Correio Braziliense
postado em 11/02/2020 04:18
Fui resolver uma pendência administrativa na W3 Sul e, quando passava por uma loja, uma senhora atarracada olhou para mim de uma maneira estranha. Segui em frente, ela veio atrás e perguntou, com voz firme: “O senhor tem alguns segundos para eu te dizer uma coisa importante?” Tinha pressa, mas, por cortesia, respondi que sim. A senhora fechou os olhos, se concentrou como se fosse receber um pai de santo e esperou alguns segundos, em suspense.

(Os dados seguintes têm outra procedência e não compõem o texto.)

(* ===== verification/SseStream.v ===== *)
(** * Server-sent events, end to end

    The pieces of the stream composed: the session of the server
    ([SseSession], [sse/sse_session.cpp]) queues and writes what its owner
    sends, the transport cuts the bytes anywhere and may lose their end, and
    the client ([SseClient], [client/sse_client.cpp]) parses them. A stream run
    is executable ([serve]); [stream_end_to_end] says what the client's owner
    is told. *)
From S2P Require Import Prelude Text Numbers Http SseFormat SseParser SseParserProofs SseRoundTrip SseTheorems.
From S2P Require Import SseClient SseClientTheorems SseSession SseSessionTheorems.
Set Default Proof Using "Type*".

(** ** What the owner of a session sends *)
Inductive message := Event (e : SseEvent) | Comment (c : bytes).
Definition text_of (m : message) : bytes :=
  match m with Event e => format_sse_event e | Comment c => format_sse_comment c end.
Definition sse_event_of (m : message) : option SseEvent := match m with Event e => Some e | Comment _ => None end.
(** The retry time is a [std::uint64_t]. *)
Definition retry_fits (m : message) : Prop :=
  match m with Event e => ∀ n, SseEvent.retry e = Some n → (n < 2 ^ 64)%N | Comment _ => True end.

(** *** A parser reads a sequence of messages *)
Section messages.
Import SseParser.
Lemma fold_message p m :
  idle p → retry_fits m → (zlen (text_of m) ≤ max_event_bytes_ p)%Z →
  ∃ p' es, fold_bytes step_byte p (text_of m) = Ret (p', es) ∧ idle p' ∧ max_event_bytes_ p' = max_event_bytes_ p ∧
    ∀ ms, es ++ received_all (last_event_id_ p') ms = received_all (last_event_id_ p) (option_list (sse_event_of m) ++ ms).
Proof.
  intros Hi Hr Hlen. destruct m as [e|c]; cbn [text_of sse_event_of] in *.
  - destruct (fold_formatted p e Hi Hr Hlen) as (p' & Hf & Hi' & Hid & Hm). exists p', [received (last_event_id_ p) e].
    split_and!; [done..|]. intros ms. cbn. by rewrite Hid.
  - destruct (fold_comment p c Hi Hlen) as (p' & Hf & Hi' & Hid & Hm). exists p', []. split_and!; [done..|]. intros ms. by rewrite Hid.
Qed.
Lemma fold_messages p ms :
  idle p → Forall (λ m, retry_fits m ∧ (zlen (text_of m) ≤ max_event_bytes_ p)%Z) ms →
  ∃ p', fold_bytes step_byte p (concat (text_of <$> ms)) = Ret (p', received_all (last_event_id_ p) (omap sse_event_of ms)) ∧ idle p'.
Proof.
  intros Hi Hms. revert p Hi Hms. induction ms as [|m ms IH]; intros p Hi Hms; [by exists p|].
  apply Forall_cons in Hms as [[Hr Hlen] Hms].
  destruct (fold_message p m Hi Hr Hlen) as (p1 & es & H1 & Hi1 & Hmx & Hes).
  destruct (IH p1 Hi1) as (p2 & H2 & Hi2); [by rewrite Hmx|]. exists p2. split; [|done].
  rewrite fmap_cons. cbn [concat]. rewrite fold_bytes_app, H1. cbn [mbind outcome_bind]. rewrite H2. cbn [mbind outcome_bind].
  rewrite Hes. cbn [omap list_omap]. by destruct (sse_event_of m).
Qed.
(** The events of a part of the bytes are the first events of the whole. *)
Lemma fold_prefix step p s1 s p' es :
  s1 `prefix_of` s → fold_bytes step p s = Ret (p', es) →
  ∃ p1 es1, fold_bytes step p s1 = Ret (p1, es1) ∧ es1 `prefix_of` es ∧ (s1 = s → es1 = es).
Proof.
  intros [s2 ->]. rewrite fold_bytes_app. destruct (fold_bytes step p s1) as [[p1 es1]|]; [|done]. cbn [mbind outcome_bind].
  destruct (fold_bytes step p1 s2) as [[p2 es2]|] eqn:H2; [|done]. intros [= <- <-]. exists p1, es1.
  split_and!; [done|by exists es2|]. intros He. assert (s2 = []) as -> by (apply (f_equal length) in He; rewrite length_app in He; destruct s2; [done|cbn in He; lia]).
  cbn in H2. injection H2 as <- <-. by rewrite app_nil_r.
Qed.
End messages.

(** ** Runs of the session *)
Section serve.
Import SseSession.
Definition start_config (maximum : Z) : config := mk_config (init maximum) [] [] [].
(** [None] when a completion comes without its operation. *)
Definition serve1 (c : config) (ev : event) : option config :=
  match completes ev (cf_ops c) with
  | Some ops =>
      let r := handle (cf_session c) ev in
      Some (mk_config r.1 (cf_out c ++ r.2) (ops ++ omap op_of r.2) (cf_accepted c ++ accepted_by ev r.2))
  | None => None
  end.
Fixpoint serve (c : config) (evs : list event) : option config :=
  match evs with [] => Some c | ev :: evs => match serve1 c ev with Some c => serve c evs | None => None end end.
Definition message_of (ev : event) : option message :=
  match ev with EvSend e => Some (Event e) | EvComment c => Some (Comment c) | _ => None end.
(** The messages whose [send] returned true. *)
Fixpoint accepted (s : t) (evs : list event) : list message :=
  match evs with
  | [] => []
  | ev :: evs =>
      let r := handle s ev in
      match message_of ev, last r.2 with Some m, Some (Returned true) => [m] | _, _ => [] end ++ accepted r.1 evs
  end.
(** The bytes handed to the response stream. *)
Definition wire (c : config) : bytes := concat (omap written_by (cf_out c)).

Depois da impressão dramática do silêncio, em tom bíblico, profético, inapelável e inescapável, me fulminou, escandindo quase sílaba por sílaba: “O senhor é pro-fun-da-men-te depressivo”. Senti-me aterrado com a revelação; no entanto, na sequência, ela me disse algo que me ressuscitou: “Mas eu tenho uma boa notícia para o senhor: Jesus te ama”.
Com os olhos radiantes do brilho alucinado dos profetas, ela me observava atenta, aguardando o efeito causado por suas palavras ameaçadoras.
Estava com pressa, um tanto agoniado para chegar ao trabalho, mas, mesmo assim, ainda tive tempo de comentar: “Olha, a senhora só acertou na parte de Jesus. Depressão é algo que passa longe de mim”. Ela ficou um tanto decepcionada com a minha convicção antidepressiva e reduziu o tom apocalíptico, sem dar inteiramente o braço a torcer: “É, mas o senhor me parece um pouco aflito”.
Saí voado para o trabalho. No entanto, gostaria de dizer-lhe algumas palavras. Minha senhora, fiquei muito honrado com a distinção que me conferiu, mas minha verdadeira vocação é a alegria. Entretanto, pensando bem, a senhora não se equivocou inteiramente em suas ponderações. Algumas coisas me deixam em cavo estado de depressão.
É o caso da recente decisão do Congresso Nacional de aumentar o fundo partidário. Trata-se de uma deliberação pornográfica. Depois de toda a luta para o fim do financiamento político das empresas, as suas excelências driblam a proibição e resolvem retirar o dinheiro diretamente do bolso do contribuinte.
Dá profundo desalento constatar que os praticantes de atos suspeitos ainda se permitam o desplante de legislar em causa própria para continuar a fazer bandalheiras com o dinheiro dos nossos impostos. Para mim, as campanhas políticas deveriam ser feitas com as filipetas. Isso evitaria os trambiques. Fico angustiado de constatar que, com a internet, a mentira tornou-se quase que a língua oficial brasileira.
Confesso que, nos últimos tempos, perdi um pouco o senso de humor. Impossível não ficar triste ao ler as notícias. No entanto, se a alegria bater à porta ou roçar o meu corpo, insinuando-se, pode ter a certeza de que me encontrará de braços abertos. Xô, satanás! Xô, depressão!